Cell Operations
As detailed in Synapse Architecture, the Cell
implements a number of core management functionalities,
and is therefore used as the base class for Synapse applications. It is also recommended to implement Cell
for
custom Storm Services and other Synapse related components.
Configuring a Cell
A Cell has a set of base configuration data that will also be inherited by any implementations:
dirn
: The storage directory for the Cell which is a required argument for Cell startup.telepath
: Optional override for the Telepath URL to listen on.https
: Optional override for the port to bind for the HTTPS/REST API.name
: Optional additional name to share the cell as.
The Cell class also specifies configuration variables in confdefs
:
auth:passwd
: Optional bootstrapping for the root user password.nexslog:en
: Optional enablement of Nexus logging (most custom Cell implementations will not set this).
Cell implementations can extend the configuration variables available by specifying them in
confdefs
in the Cell subclass.

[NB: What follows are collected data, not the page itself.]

(** Quiet commands are passed over, a level for each. *)
Lemma pass_quiet ws n depth pre post p acquire i d :
  Forall quiet ws → pending pre (commands ws ++ post) i →
  l_wait (level_at (length ws + n) depth) (Some p) acquire (i, d) =
    l_wait (level_at n (length ws + depth)) (Some p) acquire (moved (Z.of_nat (length (commands ws))) i, d).
Proof.
  intros Hq. revert pre depth i. induction Hq as [|w ws Hw Hq IH]; intros pre depth i Hpd; [by rewrite moved_0|].
  unfold commands in *. cbn [fmap list_fmap concat length Nat.add] in *. rewrite <- app_assoc in Hpd.
  change (l_wait (level_at (S (length ws + n)) depth)) with (wait_turn (level_at (length ws + n) (S depth))).
  rewrite (turn_command _ pre w _ _ _ i d Hpd (quiet_range w Hw)), quiet_command by done.
  pose proof (pending_moved pre (le_bytes 4 w) _ i Hpd) as H1. rewrite length_le_bytes in H1. change (Z.of_nat 4) with 4 in H1.
  rewrite (IH _ (S depth) _ H1), moved_moved, length_app, length_le_bytes, Nat.add_succ_r. do 3 f_equal. lia.
Qed.

Definition last_error (err : Z) (i : ipc) : ipc := if err =? 0 then i else i <| i_thread %= λ t, t <| mLastError := err |> |>.
Definition said_bytes (bs : list Z) (i : ipc) : ipc := i <| i_thread %= λ t, t <| mOut %= λ o, o ++ bs |> |>.

Definition answer_ok (a : answer) : Prop :=
  match a with
  | Replied tr => Forall is_u32 [tr_target tr; tr_cookie tr; tr_code tr; tr_flags tr; tr_sender_pid tr; tr_sender_euid tr; tr_data_size tr;
                    tr_offsets_size tr; tr_buffer tr; tr_offsets tr]
  | _ => True
  end.

Lemma answer_command (l : level) a pre rest status i d :
  pending pre (answer_bytes a ++ rest) i → answer_ok a → status_in a (i_mem i) status → - 2 ^ 31 <= status < 2 ^ 31 →
  ∃ j, wait_turn l (Some no_reply) None (i, d) = Ok (((outcome a status).1, Some (outcome a status).2, None), (j, d)) ∧
    j = last_error (outcome a status).1 (said_bytes (said_after a) (moved (Z.of_nat (length (answer_bytes a))) i)).
Proof.
  assert (Hsaid : ∀ j, said_bytes [] j = j).
  { intros [p [] h f sp m c g]. unfold said_bytes. cbv [update field_i_thread field_mOut]. simpl. by rewrite app_nil_r. }
  intros Hpd Hok Hst Hs. destruct a as [tr| |]; cbn [answer_bytes outcome said_after] in *.
  2, 3: eexists; split; [|reflexivity]; rewrite (turn_command l pre _ rest _ _ i d Hpd) by done; rewrite Hsaid; reflexivity.
  rewrite <- app_assoc in Hpd. rewrite (turn_command l pre BR_REPLY (encode_tr tr ++ rest) _ _ i d Hpd) by done.
  assert (Hpd1 : pending (pre ++ le_bytes 4 BR_REPLY) (encode_tr tr ++ rest) (moved 4 i)) by (by apply (pending_moved _ (le_bytes 4 BR_REPLY))).
  assert (E : in_read sizeof_transaction_data (moved 4 i, d) = Ok (Some (encode_tr tr), (moved 40 (moved 4 i), d))).
  { apply (in_read_eq (pre ++ le_bytes 4 BR_REPLY) (encode_tr tr) rest); apply Hpd1. }
  assert (Em : moved (Z.of_nat (length (le_bytes 4 BR_REPLY ++ encode_tr tr))) i = moved 40 (moved 4 i)).
  { change (Z.of_nat _) with 44. unfold moved. destruct i as [p []]. cbv [update field_i_thread field_mInPos]. cbn. by rewrite (Z.add_assoc 40 4). }
  rewrite Em. clear Em. set (j := moved 40 (moved 4 i)) in *.
  unfold wait_command. change (BR_REPLY =? BR_TRANSACTION_COMPLETE) with false. change (BR_REPLY =? BR_DEAD_REPLY) with false.
  change (BR_REPLY =? BR_FAILED_REPLY) with false. change (BR_REPLY =? BR_ACQUIRE_RESULT) with false. change (BR_REPLY =? BR_REPLY) with true.
  cbv beta iota. unfold mbind at 1, st_bind at 1. rewrite E. cbv beta iota. rewrite (transaction_data_roundtrip tr Hok).
  unfold take_reply, mbind at 1, st_bind at 1. destruct (has_flag (tr_flags tr) TF_STATUS_CODE) eqn:Hf; cbn [negb].
  2:{ eexists. split; [|reflexivity]. by rewrite Hsaid. }
  specialize (Hst Hf) as Hm.
  assert (El : load_word (tr_buffer tr) (j, d) = Ok (u32 status, (j, d))).
  { unfold load_word, on_memory. cbn [fst snd]. replace (i_mem j) with (i_mem i) by (by destruct i).
    rewrite (load32_word _ _ (u32 status)); [|apply u32_range|exact Hm]. by destruct i. }
  unfold mbind at 1, st_bind at 1. cbn [incoming_of in_data]. rewrite El. cbv beta iota.
  unfold freeBuffer. eexists. split; [|reflexivity].
  assert (Es : s32 (u32 status) = status) by (unfold s32, u32; Z.div_mod_to_equations; lia). rewrite Es.
  unfold finish, last_error, no_reply. change NO_ERROR with 0. cbn [fst snd].
  destruct (status =? 0) eqn:E0; unfold mbind, st_bind; cbn -[le_bytes concat Z.eqb said_bytes]; rewrite E0; reflexivity.
Qed.

Lemma pending_fd pre post i : pending pre post i → pending pre post i ∧ 0 < mDriverFD (i_process i).
Proof. intros H. split; [done|apply H]. Qed.

(** The state once the answer is read, with [rest] behind it. *)
Definition answered a status bytes rest mem i : ipc :=
  last_error (outcome a status).1 (said_bytes (said_after a) (moved (Z.of_nat (length bytes)) (exchanged (bytes ++ rest) mem i))).

Lemma answer_nonempty a : (0 < length (answer_bytes a))%nat.
Proof. destruct a; cbn [answer_bytes]; rewrite ?length_app, length_le_bytes; lia. Qed.

(** The last read, with the answer in it. *)
Lemma wait_last n depth last a rest status mem i d d' :
  0 < mDriverFD (i_process i) → in_size (i_thread i) <= mInPos (i_thread i) → mInCapacity (i_thread i) ≠ 0 → answer_ok a → Forall quiet last →
  sys_ioctl_write_read (mDriverFD (i_process i)) (mOut (i_thread i)) (mInCapacity (i_thread i)) (i_mem i, d) =
    Ok (0, Z.of_nat (length (mOut (i_thread i))), (commands last ++ answer_bytes a) ++ rest, (mem, d')) →
  status_in a mem status → - 2 ^ 31 <= status < 2 ^ 31 →
  l_wait (level_at (length last + S n) depth) (Some no_reply) None (i, d) =
    Ok (((outcome a status).1, Some (outcome a status).2, None), (answered a status (commands last ++ answer_bytes a) rest mem i, d')).
Proof.
  intros Hfd Hpos Hc Hok Hq E Hst Hs. set (bytes := (commands last ++ answer_bytes a) ++ rest) in *.
  assert (Hb : bytes ≠ []).
  { intros Hnil. apply (f_equal length) in Hnil. unfold bytes in Hnil. rewrite !length_app in Hnil.
    pose proof (answer_nonempty a). simpl in Hnil. lia. }
  set (j := exchanged bytes mem i). assert (Hj : pending [] bytes j) by (split; by destruct i as [[] []]).
  assert (E0 : l_wait (level_at (length last + S n) depth) (Some no_reply) None (i, d) =
    l_wait (level_at (length last + S n) depth) (Some no_reply) None (j, d')).
  { rewrite Nat.add_succ_r. by apply turn_read. }
  assert (Hj' : pending [] (commands last ++ (answer_bytes a ++ rest)) j) by (unfold bytes in Hj; by rewrite <- app_assoc in Hj).
  rewrite E0, (pass_quiet last (S n) depth [] _ _ _ _ _ Hq Hj').
  pose proof (pending_moved [] (commands last) _ j Hj') as H1.
  destruct (answer_command (level_at n (S (length last + depth))) a _ rest status (moved (Z.of_nat (length (commands last))) j) d' H1 Hok)
    as (k & E' & ->); [by destruct i|done|].
  change (l_wait (level_at (S n) (length last + depth))) with (wait_turn (level_at n (S (length last + depth)))).
  rewrite E'. unfold answered. fold bytes j. by rewrite moved_moved, length_app, Nat2Z.inj_add.
Qed.

(** Waiting for the answer, from the call to the driver on. *)
Lemma wait_answer early n depth last a rest status mem i d d' :
  0 < mDriverFD (i_process i) → in_size (i_thread i) <= mInPos (i_thread i) → mInCapacity (i_thread i) ≠ 0 → answer_ok a →
  Forall (λ ws, ws ≠ [] ∧ Forall quiet ws) early → Forall quiet last →
  gives (mDriverFD (i_process i)) (mInCapacity (i_thread i)) (mOut (i_thread i))
    ((commands <$> early) ++ [(commands last ++ answer_bytes a) ++ rest]) (i_mem i, d) (mem, d') →
  status_in a mem status → - 2 ^ 31 <= status < 2 ^ 31 →
  l_wait (level_at (length (concat early) + (length last + S n)) depth) (Some no_reply) None (i, d) =
    Ok (((outcome a status).1, Some (outcome a status).2, None), (answered a status (commands last ++ answer_bytes a) rest mem i, d')).
Proof.
  intros Hfd Hpos Hc Hok He Hq Hg Hst Hs. revert depth i d Hfd Hpos Hc Hg. induction He as [|ws early [Hne Hws] He IH]; intros depth i d Hfd Hpos Hc Hg.
  { cbn [fmap list_fmap app gives concat length Nat.add] in *. destruct Hg as (s1 & E & <-). by apply wait_last. }
  cbn [fmap list_fmap app gives concat] in *. destruct Hg as ([m1 d1] & E & Hg). rewrite length_app.
  assert (Hb : commands ws ≠ []).
  { intros Hnil. apply (f_equal length) in Hnil. rewrite length_commands in Hnil. destruct ws; [done|simpl in Hnil; lia]. }
  set (j := exchanged (commands ws) m1 i).
  assert (Hj : pending [] (commands ws ++ []) j) by (rewrite app_nil_r; split; by destruct i as [[] []]).
  set (r := (length (concat early) + (length last + S n))%nat).
  assert (E0 : l_wait (level_at (length ws + r) depth) (Some no_reply) None (i, d) =
    l_wait (level_at (length ws + r) depth) (Some no_reply) None (j, d1)).
  { destruct ws; [done|]. cbn [length Nat.add]. by apply turn_read. }
  replace (length ws + length (concat early) + (length last + S n))%nat with (length ws + r)%nat by lia.
  rewrite E0, (pass_quiet ws r depth [] [] _ _ _ _ Hws Hj). unfold r.
  rewrite (IH (length ws + depth)%nat (moved (Z.of_nat (length (commands ws))) j) d1).
  - unfold answered, j. by rewrite exchanged_moved, exchanged_twice.
  - by destruct i.
  - destruct i as [p []]. unfold in_size. cbn. lia.
  - by destruct i as [p []].
  - by destruct i as [p []].
Qed.
(* ===== verification/MemoryDealerList.v ===== *)
(** The linked list of the shared memory allocator: a list of chunks that the
    pointers represent, and what each operation of [LinkedList] does to it. *)
From S2P Require Import Prelude MemoryDealer.
Import Dealer.

Module DealerList.

(** A chunk without its links. *)
Record ext : Type := mk_ext { e_start : Z; e_size : Z; e_free : bool }.
Definition chunk_of (x : ext) (p n : Z) : chunk_t := mk_chunk (e_start x) (e_size x) (e_free x) p n.

Implicit Types (h : gmap Z chunk_t) (l : list (Z * ext)) (d : dealer) (x y z : ext).

Definition nxt l (n : Z) : Z := match l with [] => n | (a, _) :: _ => a end.
Fixpoint lst (p : Z) l : Z := match l with [] => p | (a, _) :: l' => lst a l' end.

(** The nodes of [l] one after the other in the heap, [p] before and [n] behind them. *)
Fixpoint seg h (p : Z) l (n : Z) : Prop :=
  match l with
  | [] => True
  | (a, x) :: l' => a ≠ 0 ∧ h !! a = Some (chunk_of x p (nxt l' n)) ∧ seg h a l' n
  end.

(** The list [l] is what the object holds. *)
Record rep d l : Prop := {
  rp_seg : seg (d_chunks d) 0 l 0;
  rp_nodup : NoDup l.*1;
  rp_first : mFirst d = nxt l 0;
  rp_last : mLast d = lst 0 l
}.

Lemma lst_app p l1 l2 : lst p (l1 ++ l2) = lst (lst p l1) l2.
Proof. revert p. induction l1 as [|[a x] l1 IH]; intros p; simpl; auto. Qed.

Lemma nxt_app l1 l2 n : nxt (l1 ++ l2) n = nxt l1 (nxt l2 n).
Proof. destruct l1 as [|[a x] l1]; done. Qed.

Lemma seg_app h p l1 l2 n : seg h p (l1 ++ l2) n ↔ seg h p l1 (nxt l2 n) ∧ seg h (lst p l1) l2 n.
Proof.
  revert p. induction l1 as [|[a x] l1 IH]; intros p; simpl; [tauto|].
  rewrite IH, nxt_app. tauto.
Qed.

Lemma seg_frame h h' p l n : (∀ a, a ∈ l.*1 → h' !! a = h !! a) → seg h p l n → seg h' p l n.
Proof.
  revert p. induction l as [|[a x] l IH]; intros p Hh; simpl; [done|].
  intros (Ha & E & Hs). split_and!; [done| |].
  - rewrite Hh; [done|]. by left.
  - apply IH; [|done]. intros b Hb. apply Hh. by right.
Qed.

Lemma seg_insert h p l n a c : a ∉ l.*1 → seg h p l n → seg (<[a := c]> h) p l n.
Proof. intros Ha. apply seg_frame. intros b Hb. apply lookup_insert_ne. by intros ->. Qed.

Lemma seg_delete h p l n a : a ∉ l.*1 → seg h p l n → seg (delete a h) p l n.
Proof. intros Ha. apply seg_frame. intros b Hb. apply lookup_delete_ne. by intros ->. Qed.

Lemma lst_elem p l : lst p l = p ∨ lst p l ∈ l.*1.
Proof.
  revert p. induction l as [|[a x] l IH]; intros p; simpl; [by left|].
  right. destruct (IH a) as [->|H]; [by left|by right].
Qed.

(** The last node of a list that is not empty. *)
Lemma list_end l : l = [] ∨ ∃ l' b y, l = l' ++ [(b, y)].
Proof. destruct l as [|[b y] l'] using rev_ind; [by left|right]. by exists l', b, y. Qed.

(** The node in the middle of a list. *)
Lemma rep_at d l1 a x l2 :
  rep d (l1 ++ (a, x) :: l2) → a ≠ 0 ∧ d_chunks d !! a = Some (chunk_of x (lst 0 l1) (nxt l2 0)).
Proof. intros [Hs _ _ _]. apply seg_app in Hs as [_ (Ha & E & _)]. done. Qed.

Lemma rep_fresh d l a : rep d l → d_chunks d !! a = None → a ∉ l.*1.
Proof.
  intros [Hs _ _ _] E Ha. apply list_elem_of_fmap in Ha as ([b x] & -> & Hin).
  apply list_elem_of_split in Hin as (l1 & l2 & ->). apply seg_app in Hs as [_ (_ & E' & _)]. simpl in E. congruence.
Qed.

Lemma rep_size d l : rep d l → (length l ≤ size (d_chunks d))%nat.
Proof.
  intros Hr. rewrite <- (length_fmap fst l), <- size_dom, <- (size_list_to_set (C := gset Z) l.*1) by apply Hr.
  apply subseteq_size. intros a Ha%elem_of_list_to_set. apply elem_of_dom.
  destruct (d_chunks d !! a) eqn:E; [by eexists|]. by apply (rep_fresh d l) in E.
Qed.

(** ** The accesses *)

Lemma chunk_eq a d c : d_chunks d !! a = Some c → chunk a d = Ok (c, d).
Proof. intros E. unfold chunk. unfold mbind, st_bind, gets. by rewrite E. Qed.

Lemma set_chunk_eq a f d c :
  d_chunks d !! a = Some c → set_chunk a f d = Ok (tt, d <| d_chunks %= <[a := f c]> |>).
Proof. intros E. unfold set_chunk. by rewrite (st_bind_eq _ _ _ _ _ (chunk_eq _ _ _ E)). Qed.

Lemma delete_chunk_eq a d c : d_chunks d !! a = Some c → delete_chunk a d = Ok (tt, d <| d_chunks %= delete a |>).
Proof. intros E. unfold delete_chunk. by rewrite (st_bind_eq _ _ _ _ _ (chunk_eq _ _ _ E)). Qed.

(** What every operation leaves alone. *)
Record same d d' : Prop := {
  sm_dom : dom (d_chunks d') = dom (d_chunks d);
  sm_size : mHeapSize d' = mHeapSize d;
  sm_mapped : d_mapped d' = d_mapped d;
  sm_touched : d_touched d' = d_touched d
}.

#[export] Instance same_preorder : PreOrder same.
Proof. split; [by split|]. intros d1 d2 d3 [] []. split; congruence. Qed.

(** Runs a short program over known chunks. *)
Ltac crun :=
  unfold insertBefore, insertAfter, insertHead, unlink, set_chunk, chunk, mbind, st_bind, gets, modify, mret, st_ret, the;
  repeat (cbn; simplify_map_eq).

Lemma dom_insert_present h a c c' : h !! a = Some c → dom (<[a := c']> h) = dom h.
Proof. intros E. apply dom_insert_lookup_L. by eexists. Qed.

Ltac same_solver :=
  split; [cbn; repeat (erewrite dom_insert_present; [|by simplify_map_eq]); done|done..].

(** Nodes that differ, from lists without duplicates. *)
Lemma nodup_mid (l1 l2 : list Z) a : NoDup (l1 ++ a :: l2) ↔ a ∉ l1 ∧ a ∉ l2 ∧ NoDup (l1 ++ l2).
Proof. rewrite <- Permutation_middle, NoDup_cons, elem_of_app. tauto. Qed.

(** The nodes apart that [H : NoDup l.*1] tells about. *)
Ltac node_facts H :=
  let N := fresh in pose proof H as N; rewrite ?fmap_app, ?fmap_cons, ?fmap_nil in N; cbn [fst snd] in N;
  rewrite <- ?app_assoc in N; cbn [app] in N;
  repeat match type of N with
  | NoDup (_ ++ _ :: _) => apply nodup_mid in N; destruct N as (? & ? & N)
  | NoDup (_ :: _) => apply NoDup_cons in N; destruct N as [? N]
  end;
  rewrite ?elem_of_app, ?elem_of_cons, ?elem_of_nil in *.

Ltac notin := rewrite ?elem_of_app, ?elem_of_cons, ?elem_of_nil; tauto.

(** The part of a list that a program left alone. *)
Ltac seg_same := repeat first [apply seg_insert; [notin|] | apply seg_delete; [notin|]]; done.

Lemma set_payload d l1 a x l2 f y :
  rep d (l1 ++ (a, x) :: l2) → (∀ p n, f (chunk_of x p n) = chunk_of y p n) →
  ∃ d', set_chunk a f d = Ok (tt, d') ∧ rep d' (l1 ++ (a, y) :: l2) ∧ same d d' ∧
    ∀ b, b ≠ a → d_chunks d' !! b = d_chunks d !! b.
Proof.
  intros Hr Hf. destruct (rep_at _ _ _ _ _ Hr) as [Ha E]. eexists. split; [by apply set_chunk_eq|].
  destruct Hr as [Hs Hn Hfi Hla]. split; [split; cbn|split].
  - apply seg_app in Hs as [H1 (_ & _ & H3)]. node_facts Hn. apply seg_app. cbn. split; [seg_same|].
    split_and!; [done|by rewrite lookup_insert_eq, Hf|seg_same].
  - by rewrite fmap_app in *.
  - rewrite Hfi. by rewrite !nxt_app.
  - rewrite Hla. by rewrite !lst_app.
  - split; cbn; [|done..]. by eapply dom_insert_present.
  - intros b Hb. cbn. by rewrite lookup_insert_ne.
Qed.

Definition ext_of (c : chunk_t) : ext := mk_ext (start c) (c_size c) (c_free c).

Lemma rep_nodup_insert d l1 a x l2 b y :
  rep d (l1 ++ (a, x) :: l2) → b ∉ (l1 ++ (a, x) :: l2).*1 →
  NoDup (l1 ++ (b, y) :: (a, x) :: l2).*1 ∧ NoDup (l1 ++ (a, x) :: (b, y) :: l2).*1.
Proof.
  intros [_ Hn _ _] Hb. assert (HP : (l1 ++ (b, y) :: (a, x) :: l2) ≡ₚ (l1 ++ (a, x) :: (b, y) :: l2)).
  { apply Permutation_app_head. constructor. }
  assert (NoDup (l1 ++ (b, y) :: (a, x) :: l2).*1).
  { rewrite fmap_app in *. apply nodup_mid. cbn in *. split_and!; [| |done]; intros ?; apply Hb, elem_of_app; tauto. }
  split; [done|]. by rewrite <- HP.
Qed.

Lemma insertBefore_ok d l1 a x l2 b c :
  rep d (l1 ++ (a, x) :: l2) → b ≠ 0 → d_chunks d !! b = Some c → b ∉ (l1 ++ (a, x) :: l2).*1 →
  ∃ d', insertBefore a b d = Ok (tt, d') ∧ rep d' (l1 ++ (b, ext_of c) :: (a, x) :: l2) ∧ same d d'.
Proof.
  intros Hr Hb Eb Hnb. destruct (rep_at _ _ _ _ _ Hr) as [Ha E].
  destruct (rep_nodup_insert _ _ _ _ _ b (ext_of c) Hr Hnb) as [Hn' _]. destruct Hr as [Hs Hn Hfi Hla].
  destruct d as [h f ls hs mp tr]. cbn in *. subst f ls. destruct (list_end l1) as [->|(l' & q & y & ->)].
  - destruct Hs as (_ & _ & Hs). cbn in E. node_facts Hn'. assert (b ≠ a) by tauto.
    eexists. split; [|split; [split|]]; [crun; done|cbn|done|done|done|same_solver].
    split_and!; [done|by simplify_map_eq|done|by simplify_map_eq|seg_same].
  - rewrite lst_app in E. cbn in E. apply seg_app in Hs as [H1 (_ & _ & H3)].
    apply seg_app in H1 as [H1 (Hq & Eq & _)]. rewrite <- !app_assoc in *. cbn [app] in *. node_facts Hn'.
    assert (q ≠ a) by tauto. assert (b ≠ q) by (intros ->; tauto). assert (b ≠ a) by tauto.
    eexists. split; [|split; [split|]].
    + crun. rewrite (proj2 (Z.eqb_neq q 0)) by done. crun. done.
    + cbn. apply seg_app. cbn. split; [seg_same|].
      split_and!; [done|by simplify_map_eq|done|by simplify_map_eq|done|by simplify_map_eq|seg_same].
    + done.
    + cbn. by rewrite !nxt_app.
    + cbn. by rewrite !lst_app.
    + same_solver.
Qed.

Lemma insertAfter_ok d l1 a x l2 b c :
  rep d (l1 ++ (a, x) :: l2) → b ≠ 0 → d_chunks d !! b = Some c → b ∉ (l1 ++ (a, x) :: l2).*1 →
  ∃ d', insertAfter a b d = Ok (tt, d') ∧ rep d' (l1 ++ (a, x) :: (b, ext_of c) :: l2) ∧ same d d'.
Proof.
  intros Hr Hb Eb Hnb. destruct (rep_at _ _ _ _ _ Hr) as [Ha E].
  destruct (rep_nodup_insert _ _ _ _ _ b (ext_of c) Hr Hnb) as [_ Hn']. destruct Hr as [Hs Hn Hfi Hla].
  apply seg_app in Hs as [H1 (_ & _ & H3)]. destruct d as [h f ls hs mp tr]. cbn in *. subst f ls.
  destruct l2 as [|[q y] l2]; cbn in E, H3; node_facts Hn'; assert (b ≠ a) by (intros ->; tauto).
  - eexists. split; [|split; [split|]]; [crun; done| |done| | |same_solver].
    + apply seg_app. cbn. split; [seg_same|]. split_and!; [done|by simplify_map_eq|done|by simplify_map_eq|done].
    + cbn. by rewrite !nxt_app.
    + cbn. by rewrite lst_app.
  - destruct H3 as (Hq & Eq & H3). assert (q ≠ a) by (intros ->; tauto). assert (b ≠ q) by (intros ->; tauto).
    eexists. split; [|split; [split|]].
    + crun. rewrite (proj2 (Z.eqb_neq q 0)) by done. crun. done.
    + apply seg_app. cbn. split; [seg_same|].
      split_and!; [done|by simplify_map_eq|done|by simplify_map_eq|done|by simplify_map_eq|seg_same].
    + done.
    + cbn. by rewrite !nxt_app.
    + cbn. by rewrite !lst_app.
    + same_solver.
Qed.

Lemma insertHead_ok d l b c :
  rep d l → b ≠ 0 → d_chunks d !! b = Some c → b ∉ l.*1 →
  ∃ d', insertHead b d = Ok (tt, d') ∧ rep d' ((b, ext_of c) :: l) ∧ same d d'.
Proof.
  intros [Hs Hn Hfi Hla] Hb Eb Hnb. destruct d as [h f ls hs mp tr]. cbn in *. subst f ls.
  destruct l as [|[a x] l]; cbn in Hs, Hnb.
  - eexists. split; [|split; [split|]]; [crun; done| | |done|done|same_solver].
    + cbn. split_and!; [done|by simplify_map_eq|done].
    + apply NoDup_cons. split; [done|constructor].
  - destruct Hs as (Ha & E & Hs). node_facts Hn. assert (b ≠ a) by tauto.
    eexists. split; [|split; [split|]].
    + crun. rewrite (proj2 (Z.eqb_neq a 0)) by done. crun. done.
    + cbn. split_and!; [done|by simplify_map_eq|done|by simplify_map_eq|seg_same].
    + apply NoDup_cons. split; [|done]. cbn. rewrite elem_of_cons. tauto.
    + done.
    + done.
    + same_solver.
Qed.

(** [remove], with the [delete] that follows it: the links go around the node. *)
Record removed d d' (a : Z) : Prop := {
  rm_dom : dom (d_chunks d') = dom (d_chunks d) ∖ {[a]};
  rm_size : mHeapSize d' = mHeapSize d;
  rm_mapped : d_mapped d' = d_mapped d;
  rm_touched : d_touched d' = d_touched d
}.

Ltac removed_solver :=
  split; [cbn; rewrite dom_delete_L; f_equal; repeat (erewrite dom_insert_present; [|by simplify_map_eq]); done|done..].

Lemma unlink_chunk_ok d l1 a x l2 :
  rep d (l1 ++ (a, x) :: l2) →
  ∃ d1 d', unlink a d = Ok (tt, d1) ∧ delete_chunk a d1 = Ok (tt, d') ∧ rep d' (l1 ++ l2) ∧ removed d d' a.
Proof.
  intros Hr. destruct (rep_at _ _ _ _ _ Hr) as [Ha E]. destruct Hr as [Hs Hn Hfi Hla].
  apply seg_app in Hs as [H1 (_ & _ & H3)]. destruct d as [h f ls hs mp tr]. cbn in *. subst f ls.
  assert (Hn' : NoDup (l1 ++ l2).*1) by (rewrite !fmap_app in *; by apply nodup_mid in Hn as (_ & _ & ?)).
  destruct (list_end l1) as [->|(l' & q & y & ->)]; destruct l2 as [|[r z] l2].
  - cbn in E. eexists _, _. split_and!; [crun; done|eapply delete_chunk_eq; cbn; done| |removed_solver].
    by split.
  - cbn in E, H3. destruct H3 as (Hr & Er & H3). node_facts Hn. assert (r ≠ a) by (intros ->; tauto).
    eexists _, _. split; [crun; rewrite (proj2 (Z.eqb_neq r 0)) by done; crun; done|].
    split_and!; [eapply delete_chunk_eq; cbn; by simplify_map_eq| |removed_solver].
    + split; [cbn|done..]. split_and!; [done|by simplify_map_eq|seg_same].
  - rewrite lst_app in E. cbn in E. apply seg_app in H1 as [H1 (Hq & Eq & _)]. node_facts Hn.
    assert (q ≠ a) by tauto.
    eexists _, _. split; [crun; rewrite (proj2 (Z.eqb_neq q 0)) by done; crun; done|].
    split_and!; [eapply delete_chunk_eq; cbn; by simplify_map_eq| |removed_solver].
    + rewrite app_nil_r in *. split; [|done|cbn; by rewrite !nxt_app|cbn; by rewrite !lst_app].
      apply seg_app. cbn. split; [seg_same|]. split_and!; [done|by simplify_map_eq|done].
  - rewrite lst_app in E. cbn in E, H3. apply seg_app in H1 as [H1 (Hq & Eq & _)]. destruct H3 as (Hr & Er & H3).
    node_facts Hn. assert (q ≠ a) by tauto. assert (r ≠ a) by (intros ->; tauto). assert (q ≠ r) by tauto.
    eexists _, _.
    split; [crun; rewrite (proj2 (Z.eqb_neq q 0)) by done; crun; rewrite (proj2 (Z.eqb_neq r 0)) by done; crun; done|].
    split_and!; [eapply delete_chunk_eq; cbn; by simplify_map_eq| |removed_solver].
    + rewrite <- !app_assoc in *. cbn [app] in *. split; [|done|cbn; by rewrite !nxt_app|cbn; by rewrite !lst_app].
      apply seg_app. cbn. split; [seg_same|].
      split_and!; [done|by simplify_map_eq|done|by simplify_map_eq|seg_same].
Qed.

End DealerList.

The variable names can be namespaced using colons, for example mysvc:apikey
.
Depending on deployment requirements, a combination of methods can be used for loading the configurations into the Cell.
Note
The Cell directory (refered to as dirn
) should be considered a persistent directory for a given Synapse
cell. Inside of this directory there are several files stored which are necessary in order for a given instance
of a cell deployment to work properly.
Docker images made by Vertex to support Synapse cells will have default volumes for /vertex/storage
.
We use this as the default cell directory for default entry points in documentation. This location can either
have a persistent docker volume present for it created, or a external location on disk can be mapped into this
location. Any orchestration tooling should consider the requirements for cell directory data to be persistent,
unless stated otherwise.
Config File
A Cell has one optional configuration file, cell.yaml
, that may be located in the root Cell directory.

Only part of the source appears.